I recently set up fedora server 41 to be a media server on a pretty old CPU and motherboard I had around. I noticed that rsyslogd is using about 27% of my CPU on average. It’s not causing any actual issues as I’m not using it for anything too CPU intensive, but logging using a quarter of my CPU made it seem like something was wrong. I ran journalctl -f and it looks like there a lot of the same 3 error messages, shown below, coming in.
I followed instructions from the link in this post, but I’m still having the issue. I’m not sure that the workaround in the link was actually applied.

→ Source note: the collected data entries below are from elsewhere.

(* ===== verification/_CoqProject ===== *)
-Q . S2P
Prelude.v
Names.v
Signature.v
Iterator.v
Values.v
Buffer.v
Flip.v
Sha1.v
Text.v
MatchRule.v
Message.v
Header.v
Factory.v
Server.v
Registry.v
Dispatch.v
Auth.v
Receive.v
Bus.v
Queues.v
Checks.v
Stream.v
Hash.v
DList.v
Objects.v
Introspect.v
Client.v
Pending.v
Watching.v
Connection.v
Answering.v
Properties.v
Signals.v
Unbinding.v
Teardown.v
Address.v
Containers.v
Queue.v
Clone.v
Shutdown.v
Delivery.v
Announce.v
NameChanges.v
Logging.v
Threads.v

Here are the logs that are being repeated.
ACPI BIOS Error (bug): Could not resolve symbol [\_GPE._L6F.PGRT], AE_NOT_FOUND (20240827/psargs-
ACPI Error: Aborting method \_GPE._L6F due to previous error (AE_NOT_FOUND) (20240827/psparse-529)

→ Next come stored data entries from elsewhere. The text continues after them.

(* ===== verification/Prelude.v ===== *)
(** * adbus: a D-Bus library and bus daemon, verified

    adbus implements the D-Bus message bus in C: marshalling, the connection
    of a client, and the server behind a bus daemon.  This library models the
    core of src/adbus and the headers it is built on (src/include/c), and
    proves what they promise.

    ** Files

    - [Prelude]: outcomes of C functions (return, error code, failed assert,
      access out of bounds, no fuel), the state monad over them, a weakest
      precondition with its rules and hints, bytes, alignment, lists.
    - [Names] (misc.c): validators of paths and names, paths as lists of
      components.
    - [Signature] (adbus.h, misc.c): type codes, alignment, [adbus_nextarg];
      the tree of types.
    - [Iterator] (adbus-iterator.h, riterator.c) and [Values]: the cursor over
      marshalled data, typed values and their reference encoding.
    - [Buffer] (rbuffer.c): the writer.  [Flip] (riterator.c): changing the
      endianness in place.  [Text]: printf and decimal numbers.
    - [Sha1] (sha1.c), [Auth] (auth.c): the SASL exchange of both sides.
    - [MatchRule] (server.c, misc.c): the rule language and its printer.
    - [Message] (parse.c) and [Factory] (message.c): reading and building
      messages; [Header] (parse.c): what the bytes of a header say.
    - [Server], [Registry] (server.c): remotes and names of the bus, and the
      map of owners they implement; [Shutdown] (server.c): freeing the server.
    - [Dispatch] (server-dispatch.c), [Receive] (server-parse.c), [Bus]
      (server-bus.c, with the argument checks of riterator.c and the replies
      of messages.c): what the bus does with a message, with the bytes of a
      remote, and with the calls of its own methods.  [Queues] (server.c,
      server-bus.c): the abstract queues of names, and the methods with any
      arguments and flags on top of them.
    - [Hash] (dmem/hash.h): the hash tables; [DList] (dmem/list.h): the
      intrusive lists, in a heap of handles.
    - [Objects] (bind.c, interface.c): the objects a connection exports and
      the interfaces they are made of; [Introspect] (interface.c): their XML.
    - [Client] (reply.c, match.c, client-service.c, state.c, proxy.c, bus.c,
      and the sending half of connection.c): the state of a client and what
      registers with it.  [Pending] (reply.c, client-service.c): the replies
      it waits for; [Watching] (match.c): its matches, its serials and the
      owners of services it follows.
    - [Checks] (riterator.c, misc.c): the argument checks of handlers and the
      errors of the library; [Connection] (connection.c, interface.c, bind.c):
      the dispatch of a message, the handlers of the built-in interfaces;
      [Answering]: what is sent for a call; [Properties]: reading a property;
      [Stream] (connection.c): cutting messages out of a stream.
    - [Signals] (signal.c): emitting signals.  [Unbinding], [Teardown]
      (connection.c, bind.c): freeing a connection.
    - [Address] (socket.c): addresses of buses, and sockets.
    - [Containers] (dmem/vector.h, dmem/string.h, dmem/string.c,
      dmem/istring.h, dmem/istring.c), [Queue] (dmem/queue.h): vectors,
      strings and ring buffers.  [Clone] (parse.c): copying a message.
    - [Delivery] (server-bus.c, server-parse.c): the messages the bus sends
      itself; [Announce] (server-bus.c): its interface, and the signals for a
      name that changes its owner; [NameChanges] (server.c): the operations on
      names with these signals sent from within them.
    - [Logging] (debug.c, misc.c): messages and registrations as text, and the
      header of each line.
    - [Threads] (state.c, connection.c): states on any thread, binds that are
      made through a state, and what is handed over to the connection.

    ** How the parts meet

    The bus reads bytes of a remote ([Receive]), which first pass the
    authentication ([Auth]); each message is parsed ([Message], over [Iterator]
    and [Signature]), its sender field is replaced (over [Buffer]), and it is
    routed ([Dispatch]) by the rules ([MatchRule]) and names ([Server]) of the
    remotes.  Messages to the bus itself reach [Bus], whose handlers change
    [Server] and answer with messages of [Factory].  A client cuts
    the bytes it reads into messages as well ([Stream]) and hands each to
    [Connection]: a reply goes to the registration that waits for it
    ([Pending]), every message to the matches ([Watching]), and a call to the
    callback that [Objects] finds or to the handlers of the built-in
    interfaces, which use [Introspect], [Checks] and [Objects]; the reply
    leaves through the factory and the callback that sends ([Answering]).  The
    bus is a client too: its signals are made by [Signals], sent by its own
    connection and routed like the messages of a remote ([Delivery],
    [Announce]).
    [Objects.Conn] is a part of [Client.Client]: operations on it are lifted
    by the class [Part] of this file, and so are those of the bus on
    [Server.Server].  The handlers of a client and of the bus share one monad
    for argument checks that jump out of a callback.  Each file requires those
    whose operations it calls and uses their lemmas.

    ** What is shown

    Round trips: what the buffer writes the iterator reads ([Buffer]), a built
    message parses to its fields ([Factory]), a printed rule parses back
    ([MatchRule]), rules added by a client are in the bus afterwards ([Bus]).
    Exact grammars of names, paths, signatures and rules.  Refinement: hash
    tables implement finite maps ([Hash]), the intrusive lists lists ([DList]), the bus's table of names an abstract
    map of owners ([Registry]), the tree of objects a map of exports
    ([Objects]), the tables of remotes and replies a map from sender and serial
    to registration ([Pending]), strings and ring buffers lists ([Containers],
    [Queue]).  The tree of exports is what introspection shows ([Introspect]), and the
    replies of the bus have the types it declares ([Queues]); its table of names
    is one of queues of clients ([Queues]).
    Invariants and safety over every reachable state: names and
    remotes stay consistent ([Registry]), handlers never fail an assertion and
    never use freed objects ([Queues]), the sender of a message is the remote that
    sent it ([Receive]), the server accepts only identities its callback
    accepted ([Auth]).  Equivalence: input may be split anywhere ([Receive],
    [Auth], [Sha1], [Stream]).  Termination of the parser and of the iterator on any
    input.  A client answers every call without flags with exactly one
    message, and none that asks for no reply ([Answering], [Properties]), gives
    a reply to its registration once ([Pending]), a message to the match that
    asks for it ([Watching]), and a signal to every path it is bound to ([Signals]).  A
    message of the bus carries the name of the bus and goes where routing sends
    it ([Delivery]), and a change of owners is announced by exactly the signals
    of the table of names, over any history ([Announce], [NameChanges]).  What a
    state on another thread registers, when all of its strings are set, is what
    it would have registered on the thread of the connection ([Threads]).  A message is logged by one call, line by line under its header
    ([Logging]).  The end: dropping the last reference to a connection and freeing the server
    release and free everything once ([Teardown], [Shutdown]).  The addresses of a
    bus are tried in order until one is accepted, and the sockets of the others
    are closed ([Address]).  Theorems about what the code gets wrong, each the counterpart of a
    comment or of another part of the code, are in the file of the code and in
    the list of findings (for instance [Flip.flip_header_rejected],
    [Dispatch.rule_type_inverted], [Server.waiting_client_stays]).

    ** Conventions and bounds

    - Integers are [Z] with their wrap-around written out; the target is LP64
      and little-endian.  A memory block is a list of bytes, 8-byte aligned; a
      pointer is an offset in it, and an access outside of it is an outcome.
    - Heap objects that point at each other (remotes, services, object paths,
      binds, interfaces) are entries of finite maps under indices that are
      never used again; using the index of a freed object is the same outcome.
    - Hash tables are finite maps outside of [Hash]; the order of a loop over a
      table is a parameter, any permutation of the entries ([dh_order]).
    - [assert] is a parameter too ([Build]): theorems hold with and without
      NDEBUG unless they say otherwise.
    - Loops that are not structural have fuel.  The callers pass enough: the
      length of the data, or of the path, plus a constant; a theorem says so
      for each ([iter_value_terminates], [parse_terminates], and the totality
      parts of the refinement theorems).
    - Callbacks of users, random bytes, the keyring file, the effective user
      id and the functions that send are parameters.  Hypotheses on them state
      what adbus.h asks of them.

    ** Not modelled

    Allocation failure, the code for Windows, the Lua, C++ and Qt bindings,
    third-party code, examples and tests.  The calls of the log functions from
    other files, which are in builds with tracing only, are left out where they
    stand; the functions are in [Logging].  [Client] is the client on the thread
    of its connection; [Threads] adds the branches of state.c that hand work
    over, and the order in which the connection runs it.  The operations of
    [Server] record the signals they cause as values, and the theorems on names
    are about these; [NameChanges] shows that sending them where the code does
    makes no other difference.  One composition is left out: a call to the bus
    reaches the handlers of [Bus] directly, not by the dispatch of the
    connection of the bus (SendToBus) that [Connection] models. *)

From Stdlib Require Import ZArith Lia String Ascii.
From stdpp Require Import base option list numbers strings.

ACPI Error: AE_NOT_FOUND, while evaluating GPE method [_L6F] (20240827/evgpe-511)
Can anyone help me figure out the issue? Thanks for your help!
But would not stop the reports until you run that command.
Also if you do not use the legacy style log files in /var/log then just dnf remove rsyslog and use journalctl exclusively. Which is what I have done on all my fedora server installs.
I tried using this and it looks like it stopped the logs, but after rebooting the same log kept coming. Do I need to run this every time I restart? Is there a way to make this persist between reboots if so? Thanks for your help.
Yes, the line you wrote will be forgotten after each reboot.
For a permanent solution, please add the respective statement to the kernel command line as stated by Barry above, which will make the solution persistent.
Thank you Barry and Christian for the help, I’ve got it all working perfectly now. I added the acpi_mask_gpe=0x6F to the wrong spot the first time.
For anyone in the future, to make this persist across reboots add GRUB_CMDLINE_LINUX_DEFAULT="acpi_mask_gpe=0x6F" to /etc/default/grub/ and then run sudo grub2-mkconfig -o /boot/grub2/grub.cfg and then reboot.